The Multi-stripe Travelling Salesman Problem (Ms-TSP) is an extension of the Travelling Salesman Problem (TSP). In the \textit{q}-stripe TSP with $q \geq 1$, the objective function sums the costs for travelling from one customer to each of the next \textit{q} customers along the tour. The resulting \textit{q}-stripe TSP generalizes the TSP and forms a special case of the Quadratic Assignment Problem. To solve medium and large size instances, a metaheuristic algorithm is proposed. The proposed algorithm has two main components, which are construction and improvement phases.

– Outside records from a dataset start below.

(* ===== verification/StructHash.v ===== *)
(** * Structural hashes and receipt claims
    ([lib/risc0/StructHash.sol], [lib/risc0/IRiscZeroVerifier.sol])

    [StructHash] hashes a tagged struct as the digest of the tag, the digests
    of its fields, its data and the number of fields in little-endian order,
    and a list by repeated pairs.  The receipt libraries inline that scheme
    with shifted constants. *)

From stdpp Require Import base gmap list strings.
From Stdlib Require Import ZArith Lia Strings.Byte.
From S2P Require Import Prelude Machine Solidity Sha256 ByteOrder.
#[local] Open Scope Z_scope.

(** [enum SystemExitCode] *)
Inductive SystemExitCode : Type := Halted | Paused | SystemSplit.
Definition SystemExitCode_uint (e : SystemExitCode) : Z :=
  match e with Halted => 0 | Paused => 1 | SystemSplit => 2 end.

Record ExitCode : Type := mk_exit_code { ec_system : SystemExitCode; ec_user : Z }.

Record ReceiptClaim : Type := mk_claim {
  rc_preStateDigest : bytes32;
  rc_postStateDigest : bytes32;
  rc_exitCode : ExitCode;
  rc_input : bytes32;
  rc_output : bytes32
}.

Record Output : Type := mk_output { out_journalDigest : bytes32; out_assumptionsDigest : bytes32 }.
Record SystemState : Type := mk_system_state { ss_pc : Z; ss_merkle_root : bytes32 }.

Definition SYSTEM_STATE_ZERO_DIGEST : bytes32 :=
  bytes32_of_uint 0xa3acc27117418996340b84e5a90f3ef4c49d22c79e44aad822ec9c313e1eb8e2.

Definition utf8 (s : string) : list byte := String.list_byte_of_string s.

Section StructHash.
Context {sha : Sha256}.

(** ** [StructHash] *)

Definition taggedStruct (tagDigest : bytes32) (down : list bytes32) (data : list byte) : evm bytes32 :=
  downLen ← toUint16 (Z.of_nat (length down));
  let downLenLE := Z.lor (Z.shiftl downLen 8 mod 2 ^ 16) (Z.shiftr downLen 8) in
  Done (sha256 (fb_bytes tagDigest ++ concat (fb_bytes <$> down) ++ data ++ be_bytes 2 downLenLE)).

Definition taggedListCons (tagDigest head tail : bytes32) : evm bytes32 :=
  taggedStruct tagDigest [head; tail] [].

(** [for (uint256 i = 0; i < list.length; i++)], with fuel for the iterations
    and the revert of an index that is out of range. *)
Fixpoint taggedList_loop (fuel i : nat) (tagDigest : bytes32) (list : list bytes32)
    (curr : bytes32) : evm bytes32 :=
  match fuel with
  | O => Done curr
  | S fuel =>
      if decide (i < length list)%nat then
        match list !! (length list - 1 - i)%nat with
        | Some x =>
            curr ← taggedListCons tagDigest x curr;
            taggedList_loop fuel (S i) tagDigest list curr
        | None => Reverts (RevertPanic 50)
        end
      else Done curr
  end.
Definition taggedList (tagDigest : bytes32) (list : list bytes32) : evm bytes32 :=
  taggedList_loop (S (length list)) 0 tagDigest list ZERO32.

(** ** The claim libraries *)

(** The argument of [sha256] in [OutputLib.digest]. *)
Definition OutputLib_packed (output : Output) : list byte :=
  fb_bytes (sha256 (utf8 "risc0.Output")) ++
  fb_bytes (out_journalDigest output) ++ fb_bytes (out_assumptionsDigest output) ++
  be_bytes 2 (Z.shiftl 2 8 mod 2 ^ 16).
Definition OutputLib_digest (output : Output) : bytes32 := sha256 (OutputLib_packed output).

Definition SystemStateLib_digest (state : SystemState) : bytes32 :=
  sha256 (fb_bytes (sha256 (utf8 "risc0.SystemState")) ++
          fb_bytes (ss_merkle_root state) ++
          be_bytes 4 (reverseByteOrderUint32 (ss_pc state)) ++
          be_bytes 2 (Z.shiftl 1 8 mod 2 ^ 16)).

Definition ReceiptClaimLib_ok (imageId journalDigest : bytes32) : ReceiptClaim :=
  mk_claim imageId SYSTEM_STATE_ZERO_DIGEST (mk_exit_code Halted 0) ZERO32
    (OutputLib_digest (mk_output journalDigest ZERO32)).

(** The argument of [sha256] in [ReceiptClaimLib.digest]. *)
Definition ReceiptClaimLib_packed (claim : ReceiptClaim) : list byte :=
  fb_bytes (sha256 (utf8 "risc0.ReceiptClaim")) ++
  fb_bytes (rc_input claim) ++ fb_bytes (rc_preStateDigest claim) ++
  fb_bytes (rc_postStateDigest claim) ++ fb_bytes (rc_output claim) ++
  be_bytes 4 (Z.shiftl (SystemExitCode_uint (ec_system (rc_exitCode claim))) 24 mod 2 ^ 32) ++
  be_bytes 4 (Z.shiftl (ec_user (rc_exitCode claim)) 24 mod 2 ^ 32) ++
  be_bytes 2 (Z.shiftl 4 8 mod 2 ^ 16).
Definition ReceiptClaimLib_digest (claim : ReceiptClaim) : bytes32 :=
  sha256 (ReceiptClaimLib_packed claim).

(** ** The scheme the libraries stand for *)

(** Little-endian bytes of an integer. *)
Definition le_bytes (n : nat) (z : Z) : list byte := rev (be_bytes n z).

Definition struct_digest (tag : string) (down : list bytes32) (data : list byte) : bytes32 :=
  sha256 (fb_bytes (sha256 (utf8 tag)) ++ concat (fb_bytes <$> down) ++ data ++
          le_bytes 2 (Z.of_nat (length down))).

(** The hash of a list, from its end. *)
Definition list_digest (tag : string) (list : list bytes32) : bytes32 :=
  foldr (λ head tail, struct_digest tag [head; tail] []) ZERO32 list.
End StructHash.

(** ** Little-endian encodings by shifts *)

Lemma shift_le16 n :
  0 <= n < 2 ^ 16 →
  be_bytes 2 (Z.lor (Z.shiftl n 8 mod 2 ^ 16) (Z.shiftr n 8)) = le_bytes 2 n.
Proof.
  intros Hn. unfold le_bytes. rewrite <-(be_bytes_le_value 2) by apply length_be_bytes.
  rewrite <-reverse16_bytes by done. f_equal. unfold reverseByteOrderUint16. rewrite Z.lor_comm.
  f_equal. change 0x00FF with (Z.ones 8). rewrite Z.land_ones, !Z.shiftl_mul_pow2 by lia.
  change (2 ^ 16) with (2 ^ 8 * 2 ^ 8). rewrite !Z.mul_mod_distr_r, Z.mod_mod by lia. done.
Qed.

Lemma shift_le32 u :
  0 <= u < 256 → be_bytes 4 (Z.shiftl u 24 mod 2 ^ 32) = le_bytes 4 u.
Proof.
  intros Hu. set (f := λ u, bool_decide (be_bytes 4 (Z.shiftl u 24 mod 2 ^ 32) = le_bytes 4 u)).
  assert (f u = true) as H by (apply (below_forallb f 256); [vm_compute; reflexivity|lia]).
  unfold f in H. by apply bool_decide_eq_true in H.
Qed.

Section Digests.
Context {sha : Sha256}.

Lemma tagged_struct_spec tag down data :
  Z.of_nat (length down) < 2 ^ 16 →
  taggedStruct (sha256 (utf8 tag)) down data = Done (struct_digest tag down data).
Proof.
  intros Hl. unfold taggedStruct, toUint16. rewrite (proj2 (Z.ltb_lt _ _) Hl). cbn [mbind evm_bind].
  unfold struct_digest. by rewrite shift_le16 by lia.
Qed.

Lemma tagged_list_loop_spec tag list fuel i :
  (length list - i < fuel)%nat → (i <= length list)%nat →
  taggedList_loop fuel i (sha256 (utf8 tag)) list (list_digest tag (drop (length list - i) list))
    = Done (list_digest tag list).
Proof.
  revert i. induction fuel as [|fuel IH]; intros i Hf Hi; [lia|].
  cbn [taggedList_loop]. case_decide as Hlt.
  - destruct (lookup_lt_is_Some_2 list (length list - 1 - i)) as [x Hx]; [lia|]. rewrite Hx.
    unfold taggedListCons. rewrite tagged_struct_spec by (simpl; lia). cbn [mbind evm_bind].
    rewrite <-(IH (S i)) by lia. do 2 f_equal.
    replace (length list - i)%nat with (S (length list - 1 - i))%nat by lia.
    replace (length list - S i)%nat with (length list - 1 - i)%nat by lia.
    by rewrite (drop_S _ _ _ Hx).
  - by replace (length list - i)%nat with 0%nat by lia.
Qed.

(** C25: The hashing code computes the structural hash.  [taggedStruct] never
    reverts for fewer than 2^16 fields and is the digest of tag, fields, data
    and the little-endian field count; the loop of [taggedList] terminates
    without an index error and is the right fold of the pair hash; and the
    digests that the output, system state and claim libraries spell out with
    shifts are that same structural hash of their fields. *)
Theorem struct_hash_correct tag down data list :
  (Z.of_nat (length down) < 2 ^ 16 →
   taggedStruct (sha256 (utf8 tag)) down data = Done (struct_digest tag down data)) ∧
  taggedList (sha256 (utf8 tag)) list = Done (list_digest tag list) ∧
  (∀ j a, OutputLib_digest (mk_output j a) = struct_digest "risc0.Output" [j; a] []) ∧
  (∀ pc root, 0 <= pc < 2 ^ 32 →
   SystemStateLib_digest (mk_system_state pc root)
     = struct_digest "risc0.SystemState" [root] (le_bytes 4 pc)) ∧
  (∀ pre post sys user input output, 0 <= user < 256 →
   ReceiptClaimLib_digest (mk_claim pre post (mk_exit_code sys user) input output)
     = struct_digest "risc0.ReceiptClaim" [input; pre; post; output]
         (le_bytes 4 (SystemExitCode_uint sys) ++ le_bytes 4 user)).
Proof.
  split_and!.
  - apply tagged_struct_spec.
  - unfold taggedList.
    rewrite <-(tagged_list_loop_spec tag list (S (length list)) 0) by lia.
    by rewrite Nat.sub_0_r, drop_all.
  - intros j a. unfold OutputLib_digest, OutputLib_packed, struct_digest. simpl. by rewrite <-!app_assoc.
  - intros pc root Hpc. unfold SystemStateLib_digest, struct_digest, le_bytes.
    cbn [ss_merkle_root ss_pc].
    rewrite reverse32_bytes, be_bytes_le_value by (done || apply length_be_bytes).
    cbn [fmap list_fmap concat app]. by rewrite app_nil_r.
  - intros pre post sys user input output Hu. unfold ReceiptClaimLib_digest, ReceiptClaimLib_packed, struct_digest.
    cbn [rc_exitCode rc_input rc_preStateDigest rc_postStateDigest rc_output ec_system ec_user].
    rewrite !shift_le32 by (done || destruct sys; simpl; lia).
    cbn [fmap list_fmap concat app]. by rewrite app_nil_r, <-!app_assoc.
Qed.

(** [x] and [y] are different inputs of the hash with one digest. *)
Definition collides (x y : list byte) : Prop := x ≠ y ∧ sha256 x = sha256 y.

Lemma sha256_inj x y : sha256 x = sha256 y → x = y ∨ collides x y.
Proof. intros H. destruct (decide (x = y)); [by left|by right]. Qed.

Lemma app_fixed_inj {n} (a b : FixedBytes n) l k :
  fb_bytes a ++ l = fb_bytes b ++ k → a = b ∧ l = k.
Proof.
  intros H. apply app_inj_length in H as [Ha Hl]; [|by rewrite !length_fb_bytes].
  split; [by apply fb_bytes_inj|done].
Qed.

(** C26: The claim digest binds what was run and what it returned: two claims of
    successful runs have the same digest only if their image ids and journal
    digests are the same, or SHA-256 collides on the bytes hashed for these
    two claims, or on the bytes hashed for their two outputs. *)
Theorem claim_binding imageId journalDigest imageId' journalDigest' :
  let claim := ReceiptClaimLib_ok imageId journalDigest in
  let claim' := ReceiptClaimLib_ok imageId' journalDigest' in
  ReceiptClaimLib_digest claim = ReceiptClaimLib_digest claim' →
  (imageId = imageId' ∧ journalDigest = journalDigest') ∨
  collides (ReceiptClaimLib_packed claim) (ReceiptClaimLib_packed claim') ∨
  collides (OutputLib_packed (mk_output journalDigest ZERO32))
    (OutputLib_packed (mk_output journalDigest' ZERO32)).
Proof.
  cbv zeta. intros [H|?]%sha256_inj; [|by right; left].
  unfold ReceiptClaimLib_packed, ReceiptClaimLib_ok in H.
  cbn [rc_exitCode rc_input rc_preStateDigest rc_postStateDigest rc_output] in H.
  apply app_fixed_inj in H as [_ H]. apply app_fixed_inj in H as [_ H].
  apply app_fixed_inj in H as [-> H]. apply app_fixed_inj in H as [_ H].
  apply app_fixed_inj in H as [H _]. apply sha256_inj in H as [H|?]; [|by right; right].
  unfold OutputLib_packed in H. cbn [out_journalDigest out_assumptionsDigest] in H.
  apply app_fixed_inj in H as [_ H]. apply app_fixed_inj in H as [-> _]. by left.
Qed.
End Digests.

(** The constant the code uses for the digest of the zero system state is
    that digest: SHA-256 of the tag digest, a zero root, a zero program
    counter and one little-endian field count. *)
Theorem system_state_zero_digest :
  @SystemStateLib_digest fips_sha256 (mk_system_state 0 ZERO32) = SYSTEM_STATE_ZERO_DIGEST.
Proof. apply fb_bytes_inj. vm_compute. reflexivity. Qed.

Lemma claim_binding_witness :
  let claim := ReceiptClaimLib_ok (sha := fips_sha256) ZERO32 SYSTEM_STATE_ZERO_DIGEST in
  (ZERO32 = ZERO32 ∧ SYSTEM_STATE_ZERO_DIGEST = SYSTEM_STATE_ZERO_DIGEST) ∨
  collides (sha := fips_sha256) (ReceiptClaimLib_packed (sha := fips_sha256) claim)
    (ReceiptClaimLib_packed (sha := fips_sha256) claim) ∨
  collides (sha := fips_sha256)
    (OutputLib_packed (sha := fips_sha256) (mk_output SYSTEM_STATE_ZERO_DIGEST ZERO32))
    (OutputLib_packed (sha := fips_sha256) (mk_output SYSTEM_STATE_ZERO_DIGEST ZERO32)).
Proof.
  intros claim. apply (claim_binding (sha := fips_sha256) ZERO32 SYSTEM_STATE_ZERO_DIGEST ZERO32
    SYSTEM_STATE_ZERO_DIGEST). reflexivity.
Defined.

Lemma struct_hash_correct_witness :
  taggedStruct (sha := fips_sha256) (sha256 (Sha256 := fips_sha256) (utf8 "t")) [ZERO32] [] =
  Done (struct_digest (sha := fips_sha256) "t" [ZERO32] []).
Proof.
  apply (proj1 (struct_hash_correct (sha := fips_sha256) "t" [ZERO32] [] [])). reflexivity.
Defined.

The construction phase generates a solution using Greedy Randomized Adaptive Search Procedure (GRASP) while the optimization phase improves the solution with several variants of Variable Neighborhood Search, both coupled with a technique called Shaking Technique to escape from local optima. In addition, Adaptive Memory is integrated into our algorithms to balance between the diversification and intensification. To show the efficiency of our proposed metaheuristic algorithms, we extensively experiment on benchmark instances. The results indicate that the developed algorithms can produce efficient and effective solutions at a reasonable computation time.